TREKKING COMO PRÁTICA PEDAGÓGICA EM ESPAÇOS AMAZÔNICOS: UMA PERSPECTIVA AOS INSTITUTOS FEDERAIS

Autores

  • Jefferson Teixeira Sarmento de Lima
  • Amélia Maria Lima Garcia
  • Cledir de Araújo Amaral
  • Renata Gomes de Abreu Freitas
  • Valdinéia Rodrigues Tomaz

DOI:

https://doi.org/10.36524/profept.v4iEspecial.633

Resumo

As práticas corporais de aventura na natureza, enquanto conteúdo da educação física escolar, são atividades físicas realizadas em ambientes com pouca ou nenhuma interferência do homem, promovendo uma relação com o ambiente que nos cerca, carregadas de significados e com grande potencial crítico social, além de aspectos cognitivos.
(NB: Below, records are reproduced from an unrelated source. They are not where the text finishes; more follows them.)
(** A live connection answers the call and is live again. *)
Lemma converse_live (Hag : agreed) n ep :
  ep_live ep -> exists ep', converse n ep = (ep', None) /\ ep_live ep' /\ ep_answered ep'.
Proof.
  intros [H1 H2 H3 H4 H5 H6]. destruct ep as [c s w]; cbn in *.
  destruct (Go_exchange Hag c H1 H2 H3 H4 H5) as
    (bs & c1 & EGo & Hlast & _ & Hdn & Hcl & Hsh & Hpend & Hseq & Hopt & Hid & req & Hreq & Q1 & Q2 & Q3 & Q4 & Q5 & Q6 & Q7
     & Q8 & Q9 & Q10 & Q11 & Q12).
  set (id := fresh (dom (heap c))) in *.
  destruct (H6 req Q1 Q2 Q3 Q4 Q12 w) as [w' Hserved].
  assert (Hpr : plain_request s req) by (split; try done; apply Hserved).
  destruct (served_frame s req w w' (ag_blank Hag) Hpr Q7 Hserved Q1 Q2 (ag_answer Hag)) as (ans & Esv & Hreads & Hla).
  destruct (Hreads 0 NewMessage [] EOF newHeader_wf eq_refl Hla) as (res & Hdr & Ha & Hst & Hpl & Hmd); [lia|].
  rewrite app_nil_r in Hdr. cbn in Hpl. rewrite (proj1 (ag_blank Hag) : Metadata (set_Payload p (response c0 req)) = None) in Hmd.
  assert (Hsts : MessageStatusType (hdr res) = Normal) by (rewrite Hst; exact (eq_trans (response_status c0 req Q9) Q11)).
  assert (Hsq : Seq (hdr res) = seq c) by (by rewrite (ans_seq _ _ Ha)).
  assert (Ein := answered_state ccodecs corder res c1 id (placed c) codec (Some r1)).
  rewrite Hpend, Hsq, lookup_singleton_eq in Ein. specialize (Ein eq_refl Hid eq_refl (ans_type _ _ Ha) Hsts Hmd).
  rewrite (ans_serialize _ _ Ha), Q12, Hpl in Ein. specialize (Ein (ag_codec Hag) (ag_reply Hag)).
  rewrite delete_singleton_eq in Ein.
  set (c2 := set_heap _ _) in Ein. destruct (done_view id c2) as (V1 & V2 & V3 & V4 & V5 & V6 & _).
  exists (mk_endpoint (done_ id c2) s w'). split_and!.
  - unfold converse, converse_run. cbn [ep_client ep_server ep_world]. fold id. rewrite EGo, decide_False by (rewrite Hdn; lia).
    rewrite Hlast. cbn [mbind option_bind]. rewrite Hreq, Esv, Hdr, Ein, V2. cbn [c2 heap set_heap].
    by rewrite lookup_insert_eq.
  - split; cbn; rewrite ?V1, ?V4, ?V5, ?V6; [done..| |by rewrite done_option|done].
    cbn. rewrite Hseq. apply u64_range.
  - exists id, (with_Reply (Some r1) (placed c)). cbn. rewrite V2, V3. cbn. rewrite lookup_insert_eq.
    split_and!; try done. apply last_snoc.
Qed.

(** ** The whole stack

    A server that is up accepts connections and serves the call; one that is
    not refuses them.  None of them fails a call once it is connected, so no
    connection is bad in the sense of Failover. *)
Context (dial : nat -> string -> endpoint + error) (up : string -> Prop).

Record reachable : Prop := {
  re_up n k : up k -> exists ep, dial n k = inl ep;
  re_dial n k : match dial n k with inl ep => ep_live ep | inr e => contextCanceled (Some e) = false end
}.

Definition no_endpoint (_ : endpoint) : Prop := False.

Lemma stack_network : agreed -> reachable -> network dial converse up ep_live ep_answered no_endpoint.
Proof.
  intros Hag [Hup Hdial]. split; try done.
  - intros n k (ep & E)%(Hup n). exists ep. specialize (Hdial n k). by rewrite E in Hdial.
  - intros n k. specialize (Hdial n k). destruct (dial n k); [by left|done].
  - by intros ep [? ? _ _ _ _].
  - intros n ep Hep. by apply converse_live.
Qed.

(** C2: a call of [xClient.Call] in [Failover] mode comes back with the method's
    result.  The selector rotates over servers of which one is up within
    [Retries + 1] selections, the others refuse to be dialled, and the cache
    holds live connections.  Then [Call] returns nil; exactly one connection was
    used, once; on it the call that completed last is this one, with the reply
    the method's answer decodes to and without an error, and no call is left
    pending, so the connection is fit for the next call. *)
Theorem stack_call_returns {D} `{DoubleJump D} AvgRtt (rnd : nat -> nat) (clock : nat -> Z) backup r
    (x : xClient (anySelector (H := D)) endpoint) n :
  agreed -> reachable -> failMode x = Failover ->
  reaching (up := up) (live := ep_live) (bad := no_endpoint) x ->
  covers up (selector x) n -> n <= Retries x + 1 ->
  exists x' id ep,
    XClient.Call (H := made_Selector AvgRtt) dial converse rnd clock backup r x = (x', Ok None) /\
    log x' = log x ++ [(id, None)] /\
    objs x' !! id = Some ep /\ ep_live ep /\ ep_answered ep.
Proof.
  intros Hag Hre Hmode Hx Hcov Hn.
  destruct (covers_finds AvgRtt up r _ _ Hcov) as (m & Hm & Hf).
  destruct (Call_reaches dial converse rnd clock (stack_network Hag Hre) backup r m x Hmode Hx Hf)
    as (x' & res & E & -> & _ & l & id & Hlog & Hl & (ep & Hid & Hlive & Hans)); [lia|].
  exists x', id, ep. split_and!; [done| |done..].
  destruct Hl as [|a l [_ [? []]] _]. done.
Qed.
End stack.

(** ** Witness: [Arith.Mul] of 6 and 7 in Failover mode, the first server down *)
Definition fs_option : Option_ := mk_Option ProtoBuffer None_ false.

Definition fs_endpoint : endpoint (A := arith) (R := arith) (W := unit) (V := arith) :=
  mk_endpoint (NewClient fs_option) proto_server tt.

Definition fs_up (k : string) : Prop := k = "tcp@b:1".

Definition fs_dial (_ : nat) (k : string) : endpoint (A := arith) (R := arith) (W := unit) (V := arith) + error :=
  if decide (k = "tcp@b:1") then inl fs_endpoint else inr EOF.

Definition fs_xclient : xClient (anySelector (H := list string)) (endpoint (A := arith) (R := arith) (W := unit) (V := arith)) :=
  mk_xClient Failover 3 None false "" ∅ (SelRoundRobin (mk_rr ["tcp@a:1"; "tcp@b:1"] 0)) ∅ ∅ ∅ [] 0.

Definition fs_agreed : Prop :=
  agreed (client_codecs Codecs) raw_compressors "Arith" "Mul" None [] (VArgs (mk_ProtoArgs 6 7)) (VReply (mk_ProtoReply 9))
    NewMessage fs_option (client_codec (mk_GoCodec PBCodec_Encode PBCodec_Decode)) [x08; x06; x10; x07] [x08; x2a]
    (VReply (mk_ProtoReply 42)).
Dentro deste campo do conhecimento temos o Trekking, definido como uma caminhada por ambientes naturais, como possibilidade de trabalhar este conteúdo nas aulas e aproximar o ensino e espaços naturais amazônicos. Este estudo tem como objetivo descrever o Trekking, como Prática Corporal de Aventura, no âmbito dos Institutos Federais, como prática pedagógica interdisciplinar no ensino médio integrado, para desenvolver uma educação ambiental crítica através do uso de espaços amazônicos. Trata-se de uma revisão bibliográfica, com base em artigos e documentos legais disponíveis na literatura, acerca do uso de práticas corporais de aventura, em especial o Trekking, em contextos amazônicos. Os critérios de inclusão para a elaboração do presente estudo foram artigos publicados em português que abordavam sobre práticas corporais de aventura, Trekking e uso de espaços amazônicos. Os artigos utilizados estavam registrados nas bases de dados Google Acadêmico (4), Periódicos Capes (1), em ambas as plataformas (2), além de livros (6), leis federais (2) e documentos do ministério da Educação (2). Com base nas pesquisas realizadas concluímos que, desenvolver atividades educacionais em espaços não formais de ensino, em especial ambientes amazônicos, traz diversos benefícios físicos, emocionais, cognitivos, sociais e psicológicos aos envolvidos, devendo os profissionais da área de ensino, utilizarem de diversos espaços da floresta amazônica em suas práticas pedagógicas, favorecendo a construção de um ser crítico e participativo nas questões ambientais. O trekking, enquanto prática corporal de aventura constitui uma excelente metodologia para promover estas atividades no contexto amazônico.